BBC research: new UK “class” system

Our traditional three classes are now seven. A research unit within the BBC, BBC Lab UK, has conducted a study delving into class identity in Britain to come up with a more meaningful, contemporary sets of groupings. Prof Mike Savage of the London School of Economics and Prof Fiona Devine of Manchester University helped design the study, with the fieldwork carried out by GfK. According to the BBC website story on this:
The new classes are defined as:
- Elite – the most privileged group in the UK, distinct from the other six classes through its wealth. This group has the highest levels of all three capitals
- Established middle class – the second wealthiest, scoring highly on all three capitals. The largest and most gregarious group, scoring second highest for cultural capital
- Technical middle class – a small, distinctive new class group which is prosperous but scores low for social and cultural capital. Distinguished by its social isolation and cultural apathy
- New affluent workers – a young class group which is socially and culturally active, with middling levels of economic capital
- Traditional working class – scores low on all forms of capital, but is not completely deprived. Its members have reasonably high house values, explained by this group having the oldest average age at 66
- Emergent service workers – a new, young, urban group which is relatively poor but has high social and cultural capital
- Precariat, or precarious proletariat – the poorest, most deprived class, scoring low for social and cultural capital.
It’s worth going on the BBC website and doing the quick test to check where you come out.
The categories are really interesting, if only to provoke much needed thought about what has happened to the old “working class” and to suggest something more nuanced than the massive “middle class” we now have. This provides some interesting answers about how these groups have morphed, split and morphed again.
The New Affluent Workers and Emergent Service Workers in particular ring true as groups I’ve seen a lot without ever defining them quite like that. I’m less convinced by the distinction between Established Middle Class and Technical Middle Class, though I recognise it. I’m not sure the latter is worth its own status, it doesn’t seem quite unique enough.

There’s been a bit of chat about all this today within my ICG group of research consultants (weblink: the ICG).

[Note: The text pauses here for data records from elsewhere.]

(* ===== verification/Ledger.v ===== *)
(** * The reservation ledger and the volumes

    What lvm2 is assumed to do ([LvmHost]), and the invariant that makes the
    ledger of crates/basis-agent/src/lvm.rs useful after a crash: every data
    volume of a managed group has its row, whatever command failed. *)

From Stdlib Require Import Ascii.
From S2P Require Import Prelude Ipv4 Proto DbTypes Text Host Lvm Triple.

(** The arguments of the volume commands. *)
Definition lvs_attr_args (vg lv : string) : list string :=
  ["--noheadings"; "-o"; "lv_attr"; "-S"; "lv_name=" +:+ lv; vg].
Definition lvs_names_args (vg : string) : list string := ["--noheadings"; "-o"; "lv_name"; vg].
Definition lvremove_args (vg lv : string) : list string := ["-f"; vg +:+ "/" +:+ lv].
Definition lvcreate_args (vg lv : string) (gib : Z) : list string :=
  ["--wipesignatures"; "y"; "--yes"; "--size"; pretty gib +:+ "G"; "--name"; lv; vg].
Definition snapshot_args (vg lv origin : string) : list string :=
  ["--snapshot"; "--name"; lv; "--setactivationskip"; "n"; "--permission"; "rw"; vg +:+ "/" +:+ origin].
Definition thin_args (vg pool lv : string) (gib : Z) : list string :=
  ["--virtualsize"; pretty gib +:+ "G"; "--thin"; "--name"; lv; vg +:+ "/" +:+ pool].

(** A finished command that reported success. *)
Definition succeeded (o : option Output) : Prop := exists out, o = Some out /\ out_ok out = true.

(** What the agent relies on lvm2 for. [lv_set] are the volumes that exist,
    as (group, name). Only lvcreate and lvremove change it; each touches the
    volume it names at most, and a failed one may or may not have done so. *)
Class LvmHost `{H : Host} := {
  lv_set : World -> gset (string * string);
  lv_frame tool args w : tool <> "lvcreate" -> tool <> "lvremove" ->
    lv_set (fst (run tool args w)) = lv_set w;
  lv_permit role w : lv_set (fst (permit role w)) = lv_set w;
  lv_mkdir p w : lv_set (fst (create_dir_all p w)) = lv_set w;
  lv_rmdir p w : lv_set (fst (remove_dir_all p w)) = lv_set w;
  lv_write p c w : lv_set (fst (write_file p c w)) = lv_set w;
  lv_unlink p w : lv_set (fst (remove_file p w)) = lv_set w;
  lv_rename p q w : lv_set (fst (rename_file p q w)) = lv_set w;
  lvs_attr_spec vg lv w w' out : run "lvs" (lvs_attr_args vg lv) w = (w', Some out) ->
    out_ok out = true -> trim (out_stdout out) <> "" <-> (vg, lv) ∈ lv_set w;
  lvs_names_spec vg w w' out : run "lvs" (lvs_names_args vg) w = (w', Some out) ->
    out_ok out = true ->
    forall n, n <> "" -> n ∈ map trim (lines (out_stdout out)) <-> (vg, n) ∈ lv_set w;
  lvremove_spec vg lv w w' o : run "lvremove" (lvremove_args vg lv) w = (w', o) ->
    (lv_set w' = lv_set w \/ lv_set w' = lv_set w ∖ {[(vg, lv)]}) /\
    (succeeded o -> (vg, lv) ∉ lv_set w');
  lvcreate_spec vg lv gib w w' o : run "lvcreate" (lvcreate_args vg lv gib) w = (w', o) ->
    (lv_set w' = lv_set w \/ lv_set w' = {[(vg, lv)]} ∪ lv_set w) /\
    (succeeded o -> (vg, lv) ∈ lv_set w');
  snapshot_spec vg lv origin w w' o : run "lvcreate" (snapshot_args vg lv origin) w = (w', o) ->
    (lv_set w' = lv_set w \/ lv_set w' = {[(vg, lv)]} ∪ lv_set w) /\
    (succeeded o -> (vg, lv) ∈ lv_set w');
  thin_spec vg pool lv gib w w' o : run "lvcreate" (thin_args vg pool lv gib) w = (w', o) ->
    (lv_set w' = lv_set w \/ lv_set w' = {[(vg, lv)]} ∪ lv_set w) /\
    (succeeded o -> (vg, lv) ∈ lv_set w');
}.

(** ** Names *)

(** The name of a data volume tells its VM and disk: reading back the name
    the agent gives a volume returns the VM id and the index, for every
    non-empty id (dashes included) and every [u32] index; so different disks
    have different names. *)
Lemma lv_name_roundtrip vm i :
  vm <> "" -> is_u32 i -> parse_data_disk_lv_name (lv_name vm i) = Some (vm, i).
Proof.
  intros Hvm Hi. unfold parse_data_disk_lv_name, lv_name. rewrite strip_prefix_app. simpl.
  change ("-" +:+ pretty i) with (String "-"%char (pretty i)).
  rewrite rsplit_once_app by (apply pretty_free_of_dash, Hi). simpl.
  rewrite (proj2 (String.eqb_neq _ _) Hvm), parse_u32_pretty by done. done.
Qed.
Lemma lv_name_inj vm1 i1 vm2 i2 :
  vm1 <> "" -> vm2 <> "" -> is_u32 i1 -> is_u32 i2 ->
  lv_name vm1 i1 = lv_name vm2 i2 -> vm1 = vm2 /\ i1 = i2.
Proof.
  intros Hv1 Hv2 H1 H2 Heq. pose proof (lv_name_roundtrip vm1 i1 Hv1 H1) as Hp.
  rewrite Heq, lv_name_roundtrip in Hp by done. by simplify_eq.
Qed.

(** Rootfs and image volumes are never taken for data volumes. *)
Lemma vm_lv_not_data vm : parse_data_disk_lv_name (VM_LV_PREFIX +:+ vm) = None.
Proof. done. Qed.
Lemma image_lv_not_data h : parse_data_disk_lv_name (IMAGE_LV_PREFIX +:+ h) = None.
Proof. done. Qed.

(** ** The invariant *)

Definition row_key (r : LvmReservationRow) : string * string := (rv_vg r, rv_lv_name r).
Definition row_disk (r : LvmReservationRow) : string * Z := (rv_vm_id r, rv_disk_index r).

(** A row names the volume of its VM's disk on a device of its pool. *)
Definition row_ok (st : Storage) (r : LvmReservationRow) : Prop :=
  rv_vm_id r <> "" /\ is_u32 (rv_disk_index r) /\
  rv_lv_name r = lv_name (rv_vm_id r) (rv_disk_index r) /\
  exists b, b ∈ st_pools st /\ ps_name (be_spec b) = rv_pool r /\ vg_for b (rv_device_id r) = Ok (rv_vg r).

Record ledger_wf (st : Storage) (t : list LvmReservationRow) : Prop := {
  lw_ids : NoDup (map rv_assignment_id t);
  lw_disks : NoDup (map row_disk t);
  lw_keys : NoDup (map row_key t);
  lw_rows r : r ∈ t -> row_ok st r;
}.

Definition data_vgs (st : Storage) : list string := concat (map backend_vgs (st_pools st)).

(** Every data volume has its row, and a ready row has its volume. *)
Definition covered (st : Storage) (t : list LvmReservationRow) (L : gset (string * string)) : Prop :=
  forall vg n, (vg, n) ∈ L -> vg ∈ data_vgs st -> is_Some (parse_data_disk_lv_name n) ->
  exists r, r ∈ t /\ row_key r = (vg, n).
Definition backed (t : list LvmReservationRow) (L : gset (string * string)) : Prop :=
  forall r, r ∈ t -> rv_state r = "Ready" -> row_key r ∈ L.

Definition storage_inv (st : Storage) (t : list LvmReservationRow) (L : gset (string * string)) : Prop :=
  ledger_wf st t /\ covered st t L /\ backed t L.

As I commented there, I can’t help thinking the BBC calculator goes for practical over “cultural” definitions of class. I wonder if it’s really “class” at all it’s talking about, but lifestyle and financial capability. A phrase like “social sector” might be more accurate for what these categories really are.

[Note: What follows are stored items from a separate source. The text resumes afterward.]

(* ===== verification/Nvlink.v ===== *)
(** * NVLink groups of a host (crates/basis-agent/src/gpu.rs)

    The parsers of [nvidia-smi] output and the union-find with path halving
    that turns NVLink edges into the groups the scheduler places by. A device
    index is a [nat] (a [u32] that indexes a vector in the code). *)

From Stdlib Require Import Ascii Relations.
From stdpp Require Import relations.
From S2P Require Import Prelude Ipv4 Text.

(** ** Parsing *)

Definition lower_char (c : ascii) : ascii :=
  let k := N_of_ascii c in if ((65 <=? k) && (k <=? 90))%N then ascii_of_N (k + 32) else c.
(** [str::to_lowercase] on ASCII. *)
Fixpoint to_lowercase (s : string) : string :=
  match s with
  | EmptyString => EmptyString
  | String c s' => String (lower_char c) (to_lowercase s')
  end.

(** [parse_index_to_pci]: later lines win, as in [HashMap::insert]. *)
Definition index_line (line : string) : option (nat * string) :=
  match map trim (split_char ","%char line) with
  | i :: pci :: _ => idx ← parse_u32 i; Some (Z.to_nat idx, to_lowercase pci)
  | _ => None
  end.
Definition parse_index_to_pci (csv : string) : gmap nat string :=
  fold_left (fun m line => match index_line line with
                           | Some (i, pci) => <[i := pci]> m
                           | None => m
                           end) (lines csv) ∅.

Fixpoint all_chars (p : ascii -> bool) (s : string) : bool :=
  match s with EmptyString => true | String c s' => p c && all_chars p s' end.
Definition is_ascii_digit (c : ascii) : bool := bool_decide (is_Some (digit c)).
(** A cell of the matrix that is an NVLink: NV and digits. *)
Definition is_nvlink (cell : string) : bool :=
  match strip_prefix "NV" cell with Some s => all_chars is_ascii_digit s | None => false end.

(** [str::split_once] at white space. *)
Fixpoint split_once_space (s : string) : option (string * string) :=
  match s with
  | EmptyString => None
  | String c s' =>
      if is_space c then Some (EmptyString, s')
      else '(l, r) ← split_once_space s'; Some (String c l, r)
  end.

(** The edges of one row, each once. *)
Definition row_edges (n_gpus : nat) (line : string) : list (nat * nat) :=
  match
    rest ← strip_prefix "GPU" (trim_start line);
    '(idx_str, row) ← split_once_space rest;
    row_idx ← parse_u32 idx_str;
    Some (Z.to_nat row_idx, row)
  with
  | None => []
  | Some (row_idx, row) =>
      if (n_gpus <=? row_idx)%nat then []
      else omap (fun '(col_idx, cell) =>
                   if (col_idx <=? row_idx)%nat then None
                   else if is_nvlink cell then Some (row_idx, col_idx) else None)
                (imap pair (take n_gpus (split_whitespace row)))
  end.
(** [parse_nvlink_edges]. *)
Definition parse_nvlink_edges (matrix : string) (n_gpus : nat) : list (nat * nat) :=
  concat (map (row_edges n_gpus) (lines matrix)).

(** ** Union-find *)

(** [find]: path halving; [None] is an index out of bounds or fuel used up. *)
Fixpoint find (fuel : nat) (parent : list nat) (x : nat) : option (list nat * nat) :=
  match fuel with
  | O => None
  | S fuel' =>
      y ← parent !! x;
      if (y =? x)%nat then Some (parent, x)
      else z ← parent !! y;
           find fuel' (<[x := z]> parent) z
  end.

(** The loop over the edges. *)
Fixpoint unite (parent : list nat) (edges : list (nat * nat)) : option (list nat) :=
  match edges with
  | [] => Some parent
  | (a, b) :: edges' =>
      '(parent, ra) ← find (length parent) parent a;
      '(parent, rb) ← find (length parent) parent b;
      unite (if (ra =? rb)%nat then parent else <[ra := rb]> parent) edges'
  end.

Definition has_edge (edges : list (nat * nat)) (i : nat) : bool :=
  existsb (fun '(a, b) => (a =? i)%nat || (b =? i)%nat) edges.

(** The loop that numbers the roots in the order of the devices. *)
Record Numbering := {
  nb_parent : list nat;
  nb_root_to_id : gmap nat nat;
  nb_next_id : nat;
  nb_result : gmap string nat;
}.
Definition number_one (index_to_pci : gmap nat string) (edges : list (nat * nat)) (i : nat)
    (s : Numbering) : option Numbering :=
  match index_to_pci !! i with
  | None => Some s
  | Some pci =>
      if negb (has_edge edges i) then Some s
      else
        '(parent, root) ← find (length (nb_parent s)) (nb_parent s) i;
        let '(ids, id, next) :=
          match nb_root_to_id s !! root with
          | Some id => (nb_root_to_id s, id, nb_next_id s)
          | None => (<[root := nb_next_id s]> (nb_root_to_id s), nb_next_id s, S (nb_next_id s))
          end in
        Some {| nb_parent := parent; nb_root_to_id := ids; nb_next_id := next;
                nb_result := <[pci := id]> (nb_result s) |}
  end.
Fixpoint number_from (index_to_pci : gmap nat string) (edges : list (nat * nat)) (todo : list nat)
    (s : Numbering) : option Numbering :=
  match todo with
  | [] => Some s
  | i :: todo' => s ← number_one index_to_pci edges i s; number_from index_to_pci edges todo' s
  end.

(** [assign_nvlink_groups]; [None] is a panic. *)
Definition assign_nvlink_groups (index_to_pci : gmap nat string) (edges : list (nat * nat))
    : option (gmap string nat) :=
  let n := size index_to_pci in
  parent ← unite (seq 0 n) edges;
  nb_result <$> number_from index_to_pci edges (seq 0 n)
    {| nb_parent := parent; nb_root_to_id := ∅; nb_next_id := 1; nb_result := ∅ |}.

(** ** Paths to a root *)

Inductive path (p : list nat) : nat -> nat -> nat -> Prop :=
  | path_root x : p !! x = Some x -> path p x 0 x
  | path_step x y k r : p !! x = Some y -> y <> x -> path p y k r -> path p x (S k) r.

Lemma path_det p x k r k' r' : path p x k r -> path p x k' r' -> k = k' /\ r = r'.
Proof.
  intros H. revert k' r'. induction H as [x Hx|x y k r Hx Hne Hp IH]; intros k' r' H'.
  - by inversion H'; simplify_eq.
  - inversion H' as [|? y' k'' ? Hx' Hne' Hp']; simplify_eq. by destruct (IH _ _ Hp') as [-> ->].
Qed.
Lemma path_end p x k r : path p x k r -> p !! r = Some r.
Proof. by induction 1. Qed.
Lemma path_dom p x k r : path p x k r -> (x < length p)%nat.
Proof. intros []; by eapply lookup_lt_Some. Qed.

(** A path visits pairwise different indices, so it is shorter than the list. *)
Lemma path_nodes p x k r :
  path p x k r ->
  exists l, length l = S k /\ NoDup l /\
    forall y, y ∈ l -> (y < length p)%nat /\ exists k' r', (k' <= k)%nat /\ path p y k' r'.
Proof.
  induction 1 as [x Hx|x y k r Hx Hne Hp (l & Hlen & Hnd & Hl)].
  - exists [x]. split_and!; [done|apply NoDup_singleton|]. intros y ->%list_elem_of_singleton.
    split; [by eapply lookup_lt_Some|]. exists 0%nat, x. split; [lia|by constructor].
  - assert (path p x (S k) r) as Hx' by (by econstructor).
    exists (x :: l). split_and!; [simpl; lia| |].
    + apply NoDup_cons. split; [|done]. intros Hin. destruct (Hl _ Hin) as (_ & k' & r' & Hk & Hp').
      destruct (path_det _ _ _ _ _ _ Hx' Hp') as [<- _]. lia.
    + intros z [->|Hz]%elem_of_cons.
      * split; [by eapply path_dom|]. by exists (S k), r.
      * destruct (Hl z Hz) as (? & k' & r' & ? & ?). split; [done|]. exists k', r'. split; [lia|done].
Qed.
Lemma path_short p x k r : path p x k r -> (k < length p)%nat.
Proof.
  intros (l & Hlen & Hnd & Hl)%path_nodes.
  assert (length l <= length (seq 0 (length p)))%nat as Hle.
  { apply submseteq_length, NoDup_submseteq; [done|]. intros y Hy. apply elem_of_seq.
    destruct (Hl y Hy) as [? _]. lia. }
  rewrite length_seq in Hle. lia.
Qed.

(** Halving keeps every root and lengthens no path. *)
Lemma path_halve p x y z :
  p !! x = Some y -> p !! y = Some z -> y <> x ->
  forall k w r, path p w k r -> exists k', (k' <= k)%nat /\ path (<[x := z]> p) w k' r.
Proof.
  intros Hx Hy Hne k. induction k as [k IH] using lt_wf_ind. intros w r Hp.
  inversion Hp as [? Hw|? v k0 ? Hw Hvw Hv]; subst.
  - exists 0%nat. split; [done|]. constructor. rewrite list_lookup_insert_ne; [done|]. intros ->. congruence.
  - destruct (decide (w = x)) as [->|Hwx].
    + rewrite Hx in Hw. simplify_eq. inversion Hv as [? Hyy|? z' k1 ? Hyz Hzy Hz]; subst.
      * rewrite Hy in Hyy. simplify_eq. exists 1%nat. split; [lia|].
        econstructor; [apply list_lookup_insert_eq; by eapply lookup_lt_Some|done|].
        constructor. by rewrite list_lookup_insert_ne.
      * rewrite Hy in Hyz. simplify_eq. destruct (IH k1 ltac:(lia) _ _ Hz) as (k' & Hk' & Hp').
        exists (S k'). split; [lia|]. econstructor; [apply list_lookup_insert_eq; by eapply lookup_lt_Some| |done].
        intros ->. destruct (path_det _ _ _ _ _ _ Hp Hz) as [? _]. lia.
    + destruct (IH k0 ltac:(lia) _ _ Hv) as (k' & Hk' & Hp'). exists (S k'). split; [lia|].
      econstructor; [|done..]. by rewrite list_lookup_insert_ne.
Qed.

(** [find] returns the root, with every other root unchanged. *)
Lemma find_spec fuel : forall p x k r,
  path p x k r -> (k < fuel)%nat ->
  exists p', find fuel p x = Some (p', r) /\ length p' = length p /\
    forall w k r, path p w k r -> exists k', path p' w k' r.
Proof.
  induction fuel as [|fuel IH]; intros p x k r Hp Hk; [lia|]. simpl.
  inversion Hp as [? Hx|? y k0 ? Hx Hne Hy]; subst; rewrite Hx; simpl.
  - rewrite Nat.eqb_refl. exists p. split_and!; [done..|]. eauto.
  - rewrite (proj2 (Nat.eqb_neq y x)) by done.
    assert (exists z, p !! y = Some z) as [z Hz] by (inversion Hy; eauto). rewrite Hz. simpl.
    pose proof (path_halve p x y z Hx Hz Hne) as Hh.
    assert (exists k1, (k1 <= k0)%nat /\ path p z k1 r) as (k1 & Hk1 & Hpz).
    { inversion Hy as [? Hyy|? z' k1 ? Hyz ? Hz']; simplify_eq.
      - by exists 0%nat.
      - exists k1. split; [lia|done]. }
    destruct (Hh k1 z r Hpz) as (k2 & Hk2 & Hpz').
    destruct (IH (<[x:=z]> p) z k2 r Hpz' ltac:(lia)) as (p' & Hf & Hlen & Hroots).
    exists p'. split_and!; [done|by rewrite Hlen, length_insert|].
    intros w k' r' Hw. destruct (Hh _ _ _ Hw) as (k3 & _ & Hw'). eauto.
Qed.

It doesn’t seem to allow for example for people from what you might call upper middle class backgrounds who are out of work and on benefits (I’ve interviewed a few recently). Likewise, millionnaire high achiever Sir Alex Ferguson is working class Glaswegian to the core – though he would surely be classed as Elite by the BBC test, alongside the likes of Gideon Osborne and David Starkey. Are they really the same class, in the sense we all think of the word?
It begs the question, can you be in several groups at the same time? Class, while a stubborn limpet of a thing, often isn’t a single completely fixed quality, but can manifest itself in different ways in the same person. I’ve long noticed especially in C1 and C2 groups people flitting between competing forms of class identity.

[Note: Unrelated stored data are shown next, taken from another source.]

(* ===== verification/Capacity.v ===== *)
(** * What a host has (crates/basis-agent/src/lvm.rs, host_info.rs)

    The capacity of the rootfs pool and of the data pools, the check of the
    storage layout at start, and the host's processors and memory. The sizes
    and percentages lvs prints are read as [f64]. *)

From Stdlib Require Import SpecFloat Ascii.
From S2P Require Import Prelude Ipv4 Overcommit DbTypes Text Host Lvm Nvlink.

(** ** Decimal text as [f64] *)

(** The value of [m] times ten to the [e], rounded to nearest. *)
Definition f64_of_decimal (neg : bool) (m e : Z) : f64 :=
  if m =? 0 then S754_zero neg
  else if 0 <=? e then binary_normalize 53 1024 ((if neg then Z.opp else id) (m * 10 ^ e)) 0 neg
  else let '(q, e', l) := SFdiv_core_binary 53 1024 m 0 (10 ^ (- e)) 0 in
       binary_round_aux 53 1024 neg q e' l.

(** The leading digits: their value after [acc], how many, and what follows. *)
Fixpoint leading_digits (s : string) (acc : Z) : Z * Z * string :=
  match s with
  | String c s' =>
      match digit c with
      | Some d => let '(m, n, rest) := leading_digits s' (acc * 10 + d) in (m, n + 1, rest)
      | None => (acc, 0, s)
      end
  | EmptyString => (acc, 0, s)
  end.
Definition signed (s : string) : bool * string :=
  match s with
  | String "-"%char r => (true, r)
  | String "+"%char r => (false, r)
  | _ => (false, s)
  end.

(** [str::parse::<f64>]. *)
Definition parse_f64 (s : string) : option f64 :=
  let '(neg, s) := signed s in
  let word := to_lowercase s in
  if (word =$ "inf") || (word =$ "infinity") then Some (S754_infinity neg)
  else if word =$ "nan" then Some S754_nan
  else
    let '(m1, n1, r1) := leading_digits s 0 in
    let '(m2, n2, r2) := match r1 with
                         | String "."%char r => leading_digits r m1
                         | _ => (m1, 0, r1)
                         end in
    if n1 + n2 =? 0 then None
    else match r2 with
    | EmptyString => Some (f64_of_decimal neg m2 (- n2))
    | String c r3 =>
        if Ascii.eqb c "e" || Ascii.eqb c "E" then
          let '(eneg, r4) := signed r3 in
          let '(e, n, r5) := leading_digits r4 0 in
          if (n =? 0) || (r5 <>$ "") then None
          else Some (f64_of_decimal neg m2 ((if eneg then - e else e) - n2))
        else None
    end.

(** [x as u64]: truncation toward zero, saturating, and 0 for NaN. *)
Definition f64_to_u64 (x : f64) : Z :=
  match x with
  | S754_zero _ | S754_nan => 0
  | S754_infinity s => if s then 0 else 2 ^ 64 - 1
  | S754_finite true _ _ => 0
  | S754_finite false m e =>
      Z.min (if 0 <=? e then Z.pos m * 2 ^ e else Z.pos m / 2 ^ (- e)) (2 ^ 64 - 1)
  end.

(** [(total as f64 * pct / 100.0) as u64] and [u64::saturating_sub]. *)
Definition used_of (total : Z) (pct : f64) : Z :=
  f64_to_u64 (f64_div (f64_mul (f64_of_int total) pct) (f64_of_int 100)).
Definition saturating_sub (a b : Z) : Z := Z.max 0 (a - b).

Section capacity.
Context `{H : Host}.

Abbreviation LvmM A := (SE Agt LvmError A).

(** [thin_pool_capacity]. *)
Definition thin_pool_capacity (vg pool : string) : LvmM RootfsBytes :=
  do! out <- run_cmd "lvs" ["--noheadings"; "--separator=|"; "--units"; "b"; "--nosuffix"; "-o";
                            "lv_size,data_percent,lv_metadata_size,metadata_percent"; vg +:+ "/" +:+ pool] ;
  let parts := map trim (split_char "|"%char (trim out)) in
  let number s := ok_or (LvmCommand "lvs" "could not parse") (parse_f64 s) in
  let size i := match number (unwrap_or "0" (parts !! i)) with Ok x => Ok (f64_to_u64 x) | Err e => Err e end in
  let percent i := match parts !! i with
                   | Some s => if s =$ "" then Ok (S754_zero false) else number s
                   | None => Ok (S754_zero false)
                   end in
  do! data_total <- se_of (size 0%nat) ;
  do! data_pct <- se_of (percent 1%nat) ;
  do! meta_total <- se_of (size 2%nat) ;
  do! meta_pct <- se_of (percent 3%nat) ;
  se_ret {| rb_total := data_total; rb_free := saturating_sub data_total (used_of data_total data_pct);
            rb_metadata_total := meta_total;
            rb_metadata_free := saturating_sub meta_total (used_of meta_total meta_pct) |}.

(** [Storage::capacity] and [Storage::validate]. *)
Definition storage_capacity (st : Storage) : LvmM HostStorageCapacity :=
  do! rootfs <- thin_pool_capacity (rs_vg (st_rootfs st)) (rs_thin_pool (st_rootfs st)) ;
  do! pools <- se_map (st_pools st) pool_capacity ;
  se_ret {| hs_rootfs := rootfs; hs_pools := pools |}.
Definition storage_validate (st : Storage) : LvmM HostStorageCapacity :=
  run! check_vg_exists (rs_vg (st_rootfs st)) ;
  run! check_thin_pool (rs_vg (st_rootfs st)) (rs_thin_pool (st_rootfs st)) ;
  run! se_for (st_pools st) backend_validate ;
  storage_capacity st.

(** [HostResources::discover]; the processors are what the operating system
    says. *)
Definition num_cpus (parallelism : option Z) : Z := unwrap_or 1 (as_u32 <$> parallelism).
Definition meminfo_kb (line : string) : option Z :=
  rest ← strip_prefix "MemTotal:" line;
  word ← head (split_whitespace rest);
  parse_u64 word.
Fixpoint meminfo_mib (ls : list string) : Z :=
  match ls with
  | [] => 0
  | l :: ls' => match meminfo_kb l with Some kb => kb / 1024 | None => meminfo_mib ls' end
  end.
Definition total_memory_mib (w : World) : Z :=
  match read_to_string "/proc/meminfo" w with
  | None => 0
  | Some contents => meminfo_mib (lines contents)
  end.
End capacity.

(** ** Facts *)

Lemma f64_to_u64_range x : 0 <= f64_to_u64 x < 2 ^ 64.
Proof.
  destruct x as [s|s| |[] m e]; simpl; try destruct s; try lia.
  destruct (0 <=? e) eqn:E.
  - assert (0 <= Z.pos m * 2 ^ e) by (apply Z.mul_nonneg_nonneg; [lia|apply Z.pow_nonneg; lia]). lia.
  - assert (0 <= Z.pos m / 2 ^ (- e)) by (apply Z.div_pos; [lia|apply Z.pow_pos_nonneg; lia]). lia.
Qed.

(** What is free is never more than there is, whatever lvs prints. *)
Lemma thin_pool_capacity_bounded `{H : Host} vg pool s s' r :
  thin_pool_capacity vg pool s = (s', Ok r) ->
  0 <= rb_free r <= rb_total r /\ 0 <= rb_metadata_free r <= rb_metadata_total r /\
  rb_total r < 2 ^ 64 /\ rb_metadata_total r < 2 ^ 64.
Proof.
  unfold thin_pool_capacity, se_bind, se_of, se_ret, saturating_sub. intros Hr.
  destruct (run_cmd _ _ s) as [s1 [out|e]]; [|done]. revert Hr.
  generalize (map trim (split_char "|"%char (trim out))). intros parts Hr.
  destruct (ok_or _ (parse_f64 (unwrap_or "0" (parts !! 0%nat)))) as [x0|?]; [|done].
  destruct (match parts !! 1%nat with Some _ => _ | None => _ end) as [p1|?]; [|done].
  destruct (ok_or _ (parse_f64 (unwrap_or "0" (parts !! 2%nat)))) as [x2|?]; [|done].
  destruct (match parts !! 3%nat with Some _ => _ | None => _ end) as [p3|?]; [|done].
  injection Hr as <- <-. cbn [rb_free rb_total rb_metadata_free rb_metadata_total]. pose proof (f64_to_u64_range x0). pose proof (f64_to_u64_range x2).
  pose proof (f64_to_u64_range (f64_div (f64_mul (f64_of_int (f64_to_u64 x0)) p1) (f64_of_int 100))) as U1.
  pose proof (f64_to_u64_range (f64_div (f64_mul (f64_of_int (f64_to_u64 x2)) p3) (f64_of_int 100))) as U2.
  fold (used_of (f64_to_u64 x0) p1) in U1. fold (used_of (f64_to_u64 x2) p3) in U2. lia.
Qed.

Lemma used_of_examples :
  (used_of 107374182400 <$> parse_f64 "25.00") = Some 26843545600 /\
  (used_of 107374182400 <$> parse_f64 "0.10") = Some 107374182 /\
  (used_of (2 ^ 63) <$> parse_f64 "100.00") = Some (2 ^ 63) /\
  parse_f64 "" = None /\ parse_f64 "." = None /\ parse_f64 "1e" = None /\
  (f64_to_u64 <$> parse_f64 "1.5e3") = Some 1500.
Proof. vm_compute. done. Qed.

That’s partly because they had out-dated models of the class system in their heads, no doubt; but also because, no matter how you redefine the class boundaries, there are many people who in reality carry several class-related identities in parallel. Myself included.
It will take a lot to dislodge the ABC1C2DE socio-economic gradings from their primacy in the research world. Not that they aren’t flawed, but they provide a ‘good enough’ system for the purpose of identifying people by social class as it is lived and experienced. As a qualitative research moderator, it is important to have a system that is roughly right, because people gel better and talk more freely in groups when they are with peers, as a rule. This is an uncomfortable truth for some I talk to outside research – isn’t it patronising to think people can only be themselves with people of their own ‘class’? We’re not all that class-obsessed are we?
Well, no we’re not – and many ‘mixed’ groups can develop a good dynamic. But you only need to witness a few times the social embarrassment and awkwardness that can happen to resolve to be very careful with this aspect of group recruitment in future. We are still so laden with assumptions about people from backgrounds other than our own – for good or ill (usually the latter) – that everyone’s negotiating around it just becomes a big distraction, when you’re actually there to talk about cheese packaging or the third runway at Heathrow.

At the moment, the ABC1 system provides a common, if clunky, language that is understood by recruiters and researchers alike. It’s not the be-all and end-all of recruitment, but it does a basic job. In this country, educational background and job type still count for an awful lot in the class stakes. It will be hard for a more accurately descriptive, modern system to replace it without bigger tectonic social shifts than we have seen so far – and importantly, these shifts having a few decades to solidify and establish themselves.
And I think the phrases themselves of “middle class” and “working class” will long outlive their literal usefulness as social categories. They are so much a part of how British people think of themselves, even decades after the working class / middle class borders became hopelessly blurred, that they will continue to have resonance for many decades to come, even if one that slowly fades. We’re certainly no nearer to being a “classless society” than we were when John Major talked about it in the 90s. In some ways, we’re further away than ever.
Related articles
- Seven social classes in UK not three, says major economic, cultural and social study (metro.co.uk)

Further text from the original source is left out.